Le mardi 21 avril, la préfecture de Dordogne a ordonné l'abattage de 160 biches et sangliers dans un parc animalier de Mazeyrolles, une décision marquante qui a suscité l'indignation de nombreux habitants, comme le relaye ICI Périgord.
Cette opération, réalisée sous haute surveillance, a été motivée par des manualments graves et répétés aux réglementations en vigueur, notamment en ce qui concerne la protection de l'environnement et la santé animale. Le parc, propriété de l'établissement Le Gaulois depuis 40 ans, était fermé depuis plusieurs mois, et son éleveur de 75 ans avait cessé son activité l'année dernière pour des raisons de retraite. Toutefois, la fermeture a été précipitée par l’interdiction émise par la préfecture.
Lors des contrôles effectués, les autorités ont découvert des conditions d'élevage inacceptables, incluant des carcasses en décomposition et de la viande congelée depuis plusieurs années, ce qui a amené à des questions sur la réglementation du bien-être animal. Malgré sa richesse historique sur la scène touristique locale, ce parc animalier n’a pas été épargné par la vigilance des services vétérinaires.
La décision de mettre à mort le gibier n’est pas survenue sans avertissement. Les autorités avaient mis en demeure le propriétaire à de nombreuses reprises. "Face à l'absence de mise en conformité, la préfète a pris la décision de l'abattage," a expliqué un représentant de la préfecture. Les circonstances entourant ces violations sont désormais examinées par les autorités judiciaires.
Une opération encadrée par la loi
L'intervention menée mardi a mobilisé les services vétérinaires, des agents de l'Office Français de la Biodiversité ainsi qu'une entreprise spécialisée dans l'abattage, le tout sous l'œil vigilant d'une vingtaine de gendarmes.

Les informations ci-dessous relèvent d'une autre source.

(** The boolean tells the caller to delete the room. *)
Definition removePlayer (socketId : string) (r : t) : bool * t * list Emit :=
  match getPlayer socketId r with
  | None => (false, r, [])
  | Some disconnectedPlayer =>
      let wasHider := bool_decide (Player.role disconnectedPlayer = PLAYER_ROLE.HIDER) in
      let wasActiveUnfound := bool_decide (Some socketId = activeUnfoundPlayerId r) in
      let wasInSeeking := bool_decide (gameState r = GAME_STATE.SEEKING) in
      let wasInHiding := bool_decide (gameState r = GAME_STATE.HIDING) in
      let wasInGameOverReveal :=
        bool_decide (gameState r = GAME_STATE.GAME_OVER ∧ winner r = Some WINNER_TYPE.HIDER) in
      let r :=
        set_assignedAnimalSounds
          (deleteSound (Player.uniqueAnimalSoundURL disconnectedPlayer) (assignedAnimalSounds r)) r in
      let r :=
        set_assignedUnfoundSounds
          (deleteSound (Player.uniqueUnfoundSoundURL disconnectedPlayer) (assignedUnfoundSounds r)) r in
      let r := set_players (deletePlayer socketId (players r)) r in
      if isEmpty r then (true, clearGameIntervals r, [])
      else if decide (gameState r = GAME_STATE.WAITING) then
        let r := if wasHider then _promoteNewHider r else r in
        (false, r, broadcastUpdateState r)
      else if wasInHiding then
        if _checkAllRemainingReady r && negb (preSeekCountdownInterval r) then
          let '(r, out) := startPreSeekCountdown r in (false, r, out)
        else (false, r, broadcastUpdateState r)
      else if wasInSeeking then
        if wasHider then
          let '(r, out) := endGame WINNER_TYPE.SEEKERS r in (false, r, out)
        else
          let '(won, r, out) := checkSeekerWin r in
          if won then (false, r, out)
          else (false, r, (out ++ broadcastUpdateState r)%list)
      else if wasInGameOverReveal then
        let r := set_unfoundPlayerQueue (spliceFirst socketId (unfoundPlayerQueue r)) r in
        if wasActiveUnfound then
          let '(r, out) := activateNextUnfoundPlayer r in (false, r, out)
        else (false, r, broadcastUpdateState r)
      else (false, r, broadcastUpdateState r)
  end.

(** The [forEach] of [resetForNewGame]: every player, in [Object.values]
    order, is reset and given sounds; [draws] gives the random draws of
    each player's assignment. *)
Fixpoint reassignAll (draws : string → nat * nat) (ps : list Player.t) (r : t)
    : list Player.t * t :=
  match ps with
  | [] => ([], r)
  | p :: ps' =>
      let p := Player.resetForNewGame p in
      let '(p, r) := _assignUniqueSounds (draws (Player.id p)) p r in
      let '(ps', r) := reassignAll draws ps' r in
      (p :: ps', r)
  end.
(** * CodeActAgent: one conversational turn

    A shallow embedding of [agenthub/codeact_agent/codeact_agent.py]:
    the observation formatter ([truncate_observation]), the history
    renderer ([get_action_message], [get_observation_message],
    [_get_messages]), the response decoder ([parse_response] and the
    tag matching at the end of [step]) and the overflow recovery inside
    the turn orchestrator ([_retry_with_condense], [step]).

    Python strings are modelled as lists of 8-bit characters, Python
    integers as [Z], exceptions as an error result, and the objects the
    agent talks to (completion service, condenser, history sink) as
    functions over an explicit world state. *)

From Stdlib Require Import Ascii String DecimalString.
From Stdlib Require Import List ZArith Lia Bool Arith.
Import ListNotations.

Definition str := list ascii.

Coercion list_ascii_of_string : string >-> list.

Open Scope string_scope.
Open Scope list_scope.

(** ** Python string primitives *)

Module PyStr.

Fixpoint eqb (a b : str) : bool :=
  match a, b with
  | [], [] => true
  | x :: a', y :: b' => Ascii.eqb x y && eqb a' b'
  | _, _ => false
  end.

(** [s.startswith(p)] *)
Fixpoint startswith (p s : str) : bool :=
  match p with
  | [] => true
  | x :: p' =>
      match s with
      | [] => false
      | y :: s' => Ascii.eqb x y && startswith p' s'
      end
  end.

(** [sub in s] *)
Fixpoint contains (sub s : str) : bool :=
  startswith sub s
  || match s with
     | [] => false
     | _ :: s' => contains sub s'
     end.

(** [str.isspace] on one character, for code points below 256:
    TAB, LF, VT, FF, CR, FS, GS, RS, US, SPACE, NEL and NBSP. *)
Definition isspace (c : ascii) : bool :=
  let n := nat_of_ascii c in
  (((9 <=? n) && (n <=? 13)) || ((28 <=? n) && (n <=? 32))
   || (n =? 133) || (n =? 160))%nat.

Fixpoint lstrip (s : str) : str :=
  match s with
  | [] => []
  | c :: s' => if isspace c then lstrip s' else s
  end.

Definition rstrip (s : str) : str := rev (lstrip (rev s)).

(** [s.strip()] *)
Definition strip (s : str) : str := rstrip (lstrip s).

(** [s.replace(old, new)] for a non-empty [old]: the occurrences of
    [old] are replaced from the left and do not overlap; [skip]
    counts the characters of an occurrence still to be passed over. *)
Fixpoint replace_go (old new s : str) (skip : nat) : str :=
  match s with
  | [] => []
  | c :: s' =>
      match skip with
      | S k => replace_go old new s' k
      | O =>
          if startswith old s
          then new ++ replace_go old new s' (length old - 1)
          else c :: replace_go old new s' 0
      end
  end.

(** [s.replace(old, new)]; an empty [old] matches before every
    character and at the end. *)
Definition replace (s old new : str) : str :=
  match old with
  | [] => new ++ flat_map (fun c => c :: new) s
  | _ :: _ => replace_go old new s 0
  end.

(** [s.split('\n')] *)
Fixpoint split_lines (s : str) : list str :=
  match s with
  | [] => [[]]
  | c :: s' =>
      if Ascii.eqb c "010"%char
      then [] :: split_lines s'
      else match split_lines s' with
           | [] => [[c]]
           | l :: ls => (c :: l) :: ls
           end
  end.

(** ['\n'.join(ls)] *)
Fixpoint join_lines (ls : list str) : str :=
  match ls with
  | [] => []
  | [l] => l
  | l :: ls' => l ++ "010"%char :: join_lines ls'
  end.

(** [s[:k]] for any integer [k] *)
Definition slice_to (s : str) (k : Z) : str :=
  let len := Z.of_nat (length s) in
  let stop := if (k <? 0)%Z then Z.max 0 (len + k) else Z.min k len in
  firstn (Z.to_nat stop) s.

(** [s[k:]] for any integer [k] *)
Definition slice_from (s : str) (k : Z) : str :=
  let len := Z.of_nat (length s) in
  let start := if (k <? 0)%Z then Z.max 0 (len + k) else Z.min k len in
  skipn (Z.to_nat start) s.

Les conditions dans lesquelles se sont déroulés ces abattages ont choqué les habitants du hameau, témoignant de l'impact d'une opération de cette envergure sur un village déjà fragile.
Le propriétaire, qui a exprimé son désarroi, affirme avoir tenté de répondre aux demandes des autorités : "Je leur ai dit qu'il fallait me laisser le temps de le faire," a-t-il déclaré, péniblement témoin de la fin de son élevage. Sa douleur est partagée par plusieurs membres de la communauté, dont Eric, un proche, qui a assisté à l’événement et s’est dit troublé par la brutalité de l’opération.
Les répercussions locales
En dépit des critères légaux qui ont présidé à cette intervention, les habitants, comme Rodolphe, affirment que les avertissements des autorités avaient déjà retenu leur attention depuis longtemp. "Ça faisait longtemps qu'ils surveillaient cet élevage," a-t-il affirmé, confirmant que la situation n'était pas isolée. Alors que le village fait face à cette tragédie, de nombreuses questions demeurent sur la gestion future de la faune et les standards d’élevage à respecter en Dordogne.